TASK PROMPT
Work out how many lines below contain the word "PInt". Only the number is wanted.
[Opening DATA EXTRACT section]
(** * Further properties *)

(** ** The registry, beyond the custom level *)

(** X1: [__add_logging_level] on free names binds the level name to the
    number, installs the two logging methods under the method name, and names
    the level in the table; called again with the same arguments it raises
    the [AttributeError] about the level name and changes nothing. *)
Theorem add_logging_level_installs_once (levelName : string) (levelNum : Z)
    (methodName : option string) (st : logging.State) :
  let m := method_name levelName methodName in
  levelName ≠ m →
  logging.module_ns st !! levelName = None →
  logging.module_ns st !! m = None →
  logging.class_ns st !! m = None →
  ∃ st1,
    __add_logging_level levelName levelNum methodName st = (logging.Returned tt, st1)
    ∧ logging.module_ns st1 !! levelName = Some (logging.PInt levelNum)
    ∧ logging.module_ns st1 !! m = Some (logging.PLogToRoot levelNum)
    ∧ logging.class_ns st1 !! m = Some (logging.PLogForLevel levelNum)
    ∧ logging.getLevelName levelNum st1 = levelName
    ∧ __add_logging_level levelName levelNum methodName st1
      = (logging.Raised
           (logging.AttributeError_already_defined levelName logging.logging_module),
         st1).
Proof.
  intros m Hne H1 H2 H3.
  set (st1 := logging.setattr logging.logging_module m (logging.PLogToRoot levelNum)
     (logging.setattr logging.logger_class m (logging.PLogForLevel levelNum)
        (logging.setattr logging.logging_module levelName (logging.PInt levelNum)
           (logging.addLevelName levelNum levelName st)))).
  assert (Hl : logging.module_ns st1 !! levelName = Some (logging.PInt levelNum)).
  { subst st1. cbn. rewrite lookup_insert_ne by done. apply lookup_insert_eq. }
  exists st1. split; [|split; [exact Hl|split; [|split; [|split]]]].
  - unfold __add_logging_level. fold (method_name levelName methodName). fold m.
    rewrite run_get.
    rewrite (hasattr_false logging.logging_module levelName st H1).
    rewrite (hasattr_false logging.logging_module m st H2).
    rewrite (hasattr_false logging.logger_class m st H3).
    reflexivity.
  - subst st1. cbn. apply lookup_insert_eq.
  - subst st1. cbn. apply lookup_insert_eq.
  - unfold logging.getLevelName. subst st1. cbn. now rewrite lookup_insert_eq.
  - unfold __add_logging_level. rewrite run_get.
    now rewrite (hasattr_true logging.logging_module levelName st1 _ Hl).
Qed.

Lemma add_logging_level_installs_once_witness :
  ∃ st1,
    __add_logging_level "TRACE" 5 None fresh = (logging.Returned tt, st1)
    ∧ logging.module_ns st1 !! "TRACE" = Some (logging.PInt 5)
    ∧ logging.module_ns st1 !! "trace" = Some (logging.PLogToRoot 5)
    ∧ logging.class_ns st1 !! "trace" = Some (logging.PLogForLevel 5)
    ∧ logging.getLevelName 5 st1 = "TRACE"
    ∧ __add_logging_level "TRACE" 5 None st1
      = (logging.Raised
           (logging.AttributeError_already_defined "TRACE" logging.logging_module),
         st1).
Proof.
  apply (add_logging_level_installs_once "TRACE" 5 None fresh);
    [discriminate | reflexivity | reflexivity | reflexivity].
Defined.

(** What a returning [__get_echo_level] has done. *)
Lemma get_echo_level_returned st v st1 :
  __get_echo_level st = (logging.Returned v, st1) →
  st1 = after_registration st ∧ logging.module_ns st1 !! "ECHO" = Some v.
Proof.
  intros H. unfold after_registration.
  destruct (logging.module_ns st !! "ECHO") as [w|] eqn:E.
  - rewrite (get_echo_level_bound st w E) in H. injection H as <- <-. done.
  - destruct (logging.module_ns st !! "echo") as [x|] eqn:E2.
    { rewrite (get_echo_level_method_taken st logging.logging_module E) in H
        by (cbn; rewrite E2; eauto). discriminate. }
    destruct (logging.class_ns st !! "echo") as [x|] eqn:E3.
    { rewrite (get_echo_level_method_taken st logging.logger_class E) in H
        by (cbn; rewrite E3; eauto). discriminate. }
    rewrite get_echo_level_unregistered in H by done.
    injection H as <- <-. split; [done|apply register_ECHO].
Qed.

(** X2: the registration is idempotent.  Once [__get_echo_level] has
    returned, calling it again returns the same value and leaves the state as
    it is, and a direct second [__add_logging_level('ECHO', ...)] is refused. *)
Theorem get_echo_level_idempotent (st st1 : logging.State) (v : logging.PyVal) :
  __get_echo_level st = (logging.Returned v, st1) →
  __get_echo_level st1 = (logging.Returned v, st1)
  ∧ logging.module_ns st1 !! "ECHO" = Some v
  ∧ __add_logging_level "ECHO" ECHO_LEVEL None st1
    = (logging.Raised
         (logging.AttributeError_already_defined "ECHO" logging.logging_module),
       st1).
Proof.
  intros H. destruct (get_echo_level_returned st v st1 H) as [_ Hv].
  split; [now apply get_echo_level_bound|]. split; [exact Hv|].
  unfold __add_logging_level. rewrite run_get.
  now rewrite (hasattr_true logging.logging_module "ECHO" st1 v Hv).
Qed.

Lemma get_echo_level_idempotent_witness :
  __get_echo_level (register fresh)
    = (logging.Returned (logging.PInt ECHO_LEVEL), register fresh)
  ∧ logging.module_ns (register fresh) !! "ECHO" = Some (logging.PInt ECHO_LEVEL).
Proof.
  destruct (get_echo_level_idempotent fresh (register fresh) (logging.PInt ECHO_LEVEL))
    as (H1 & H2 & _).
  - vm_compute. reflexivity.
  - split; [exact H1 | exact H2].
Defined.

(** ** [get_logger], beyond the claims *)

Section Silent.

Context {A B : Type}.

Lemma silent_ret (a : A) : silent (logging.ret a).
Proof. now intros st. Qed.

Lemma silent_raise (e : logging.Exn) : silent (@logging.raise A e).
Proof. now intros st. Qed.

Lemma silent_bind (m : logging.M A) (k : A → logging.M B) :
  silent m → (∀ a, silent (k a)) → silent (logging.bind m k).
Proof.
  intros Hm Hk st. unfold logging.bind.
  destruct (Hm st) as [H1 H2]. destruct (m st) as [[a|e] st']; cbn in *.
  - destruct (Hk a st') as [G1 G2]. split; congruence.
  - done.
Qed.

End Silent.

Lemma silent_get : silent logging.get.
Proof. now intros st. Qed.

Lemma silent_modify f :
  (∀ st, logging.stdout (f st) = logging.stdout st
         ∧ logging.stderr (f st) = logging.stderr st) →
  silent (logging.modify f).
Proof. intros H st. apply H. Qed.

Lemma silent_getattr ns name : silent (logging.getattr ns name).
Proof. intros st. unfold logging.getattr. now destruct (_ !! _). Qed.

Lemma silent_setattr ns name v : silent (logging.modify (logging.setattr ns name v)).
Proof. apply silent_modify. now destruct ns. Qed.

Lemma silent_update_logger r f : silent (logging.modify (logging.update_logger r f)).
Proof. apply silent_modify. now destruct r. Qed.

Lemma silent_add_logging_level levelName levelNum methodName :
  silent (__add_logging_level levelName levelNum methodName).
Proof.
  unfold __add_logging_level.
  apply silent_bind; [apply silent_get|]. intros st.
  repeat (match goal with |- silent (if ?c then _ else _) => destruct c end);
    try apply silent_raise.
  repeat (apply silent_bind; [|intros _]);
    try apply silent_setattr; now apply silent_modify.
Qed.

Lemma silent_get_echo_level : silent __get_echo_level.
Proof.
  unfold __get_echo_level. apply silent_bind; [apply silent_get|]. intros st.
  apply silent_bind; [|intros _; apply silent_getattr].
  destruct (negb _); [apply silent_add_logging_level | apply silent_ret].
Qed.

Lemma silent_set_up_format fmt vals : silent (set_up_format fmt vals).
Proof.
  unfold set_up_format.
  destruct (is_in fmt ["short"; "short-time"]).
  { apply silent_bind; [now apply silent_modify | intros _; apply silent_ret]. }
  destruct (is_in fmt ["long"; "long-time"]); [|apply silent_raise].
  destruct (bool_decide (fmt = "long"));
    (apply silent_bind; [now apply silent_modify | intros _; apply silent_ret]).
Qed.

Lemma silent_fresh_ident : silent fresh_ident.
Proof. now intros st. Qed.

Lemma silent_checkLevel lvl : silent (logging._checkLevel lvl).
Proof. destruct lvl; [apply silent_ret | apply silent_raise ..]. Qed.

Lemma silent_configure logger level fmt : silent (configure logger level fmt).
Proof.
  unfold configure.
  apply silent_bind; [apply silent_get_echo_level | intros _].
  apply silent_bind;
    [destruct level; [apply silent_ret | apply silent_getattr] | intros lvl].
  apply silent_bind; [apply silent_getattr | intros echo_value].
  apply silent_bind; [apply silent_set_up_format | intros fmt_str].
  apply silent_bind; [| intros formatter].
  { unfold __CustomFormatter. apply silent_bind; [apply silent_getattr | intros v].
    apply silent_bind; [apply silent_fresh_ident | intros i; apply silent_ret]. }
  apply silent_bind; [| intros ch].
  { unfold Logger.StreamHandler.
    apply silent_bind; [apply silent_fresh_ident | intros i; apply silent_ret]. }
  apply silent_bind; [| intros ch'].
  { unfold Logger.Handler_setLevel.
    apply silent_bind; [apply silent_checkLevel | intros z; apply silent_ret]. }
  apply silent_bind; [| intros _].
  { unfold Logger.setLevel.
    apply silent_bind; [apply silent_checkLevel | intros z; apply silent_update_logger]. }
  apply silent_bind; [apply silent_update_logger | intros _; apply silent_ret].
Qed.

(** X3: [get_logger] never writes to the console.  Whatever its arguments
    and the state of the process, and whether it returns or raises, both
    streams hold afterwards what they held before. *)
Theorem get_logger_writes_nothing (level : option Z) (fmt id : option string)
    (st : logging.State) :
  logging.stdout (get_logger level fmt id st).2 = logging.stdout st
  ∧ logging.stderr (get_logger level fmt id st).2 = logging.stderr st.
Proof.
  revert st. change (silent (get_logger level fmt id)). unfold get_logger.
  apply silent_bind; [| intros logger].
  { intros st. destruct (getLogger_keeps id st) as (_ & _ & _ & _ & _ & H1 & H2).
    now split. }
  apply silent_bind; [| intros _].
  { destruct (_ || _); [apply silent_update_logger | apply silent_ret]. }
  apply silent_bind; [apply silent_get | intros st].
  destruct (logging.hasHandlers st logger); [apply silent_ret | apply silent_configure].
Qed.

Lemma set_handlers_nil_id l :
  logging.handlers l = [] → Logger.set_handlers [] l = l.
Proof. destruct l as [hs lv pr]. cbn. now intros ->. Qed.

Lemma update_logger_nothing_to_clear r st :
  logging.handlers (logging.logger_at st r) = [] →
  logging.update_logger r (Logger.set_handlers []) st = st.
Proof.
  destruct st as [mns cns names rt dict nid out err], r as [|n]; cbn.
  - intros H. unfold logging.set_root. cbn. now rewrite set_handlers_nil_id.
  - intros H. unfold logging.set_loggerDict. cbn. f_equal.
    apply map_eq. intros k. rewrite lookup_alter. case_decide; [subst k|done].
    destruct (dict !! n) as [l|]; [cbn in *|done].
    now rewrite set_handlers_nil_id.
Qed.

Lemma after_registration_ECHO_same s st :
  logging.module_ns s = logging.module_ns st →
  logging.module_ns (after_registration s) !! "ECHO"
  = logging.module_ns (after_registration st) !! "ECHO".
Proof.
  intros H. unfold after_registration. rewrite H.
  destruct (logging.module_ns st !! "ECHO") eqn:E; [congruence|].
  now rewrite !register_ECHO.
Qed.

(** X4: the defaults.  On a logger without handlers of its own, a call
    without arguments does exactly what a call with the value of
    [logging.ECHO] as level and [short-time] as format does. *)
Theorem get_logger_defaults (id : option string) (st : logging.State) (e : Z) :
  logging.handlers (logging.logger_at st (ref_of id)) = [] →
  logging.module_ns (after_registration st) !! "ECHO" = Some (logging.PInt e) →
  get_logger None None id st = get_logger (Some e) (Some "short-time") id st.
Proof.
  intros Hh He. rewrite !get_logger_unfold.
  assert (Hat : at_the_test (Some e) (Some "short-time") id st
                = at_the_test None None id st).
  { unfold at_the_test.
    rewrite (bool_decide_eq_true_2 (Some e ≠ None)) by done.
    rewrite (bool_decide_eq_false_2 (@None Z ≠ None)) by (intros E; now apply E).
    rewrite (bool_decide_eq_false_2 (@None string ≠ None)) by (intros E; now apply E).
    cbn [orb]. cbv zeta. apply update_logger_nothing_to_clear.
    now rewrite getLogger_logger_at. }
  rewrite Hat. set (s := at_the_test None None id st).
  destruct (logging.hasHandlers s (ref_of id)); [reflexivity|].
  unfold configure.
  destruct (__get_echo_level s) as [[v|ex] s'] eqn:E;
    [|now rewrite !(run_raised _ _ _ _ _ E)].
  rewrite !(run_returned _ _ _ _ _ E).
  destruct (get_echo_level_returned s v s' E) as [-> Hv].
  destruct (at_the_test_keeps None None id st) as (K & _). cbn zeta in K. fold s in K.
  rewrite (after_registration_ECHO_same s st K), He in Hv. injection Hv as <-.
  assert (He' : logging.module_ns (after_registration s) !! "ECHO"
                = Some (logging.PInt e))
    by now rewrite (after_registration_ECHO_same s st K).
  rewrite (run_returned _ _ _ _ _
             (getattr_bound logging.logging_module "ECHO" _ (logging.PInt e) He')).
  now rewrite run_ret.
Qed.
[Closing DATA EXTRACT section]
TASK OUTPUT
10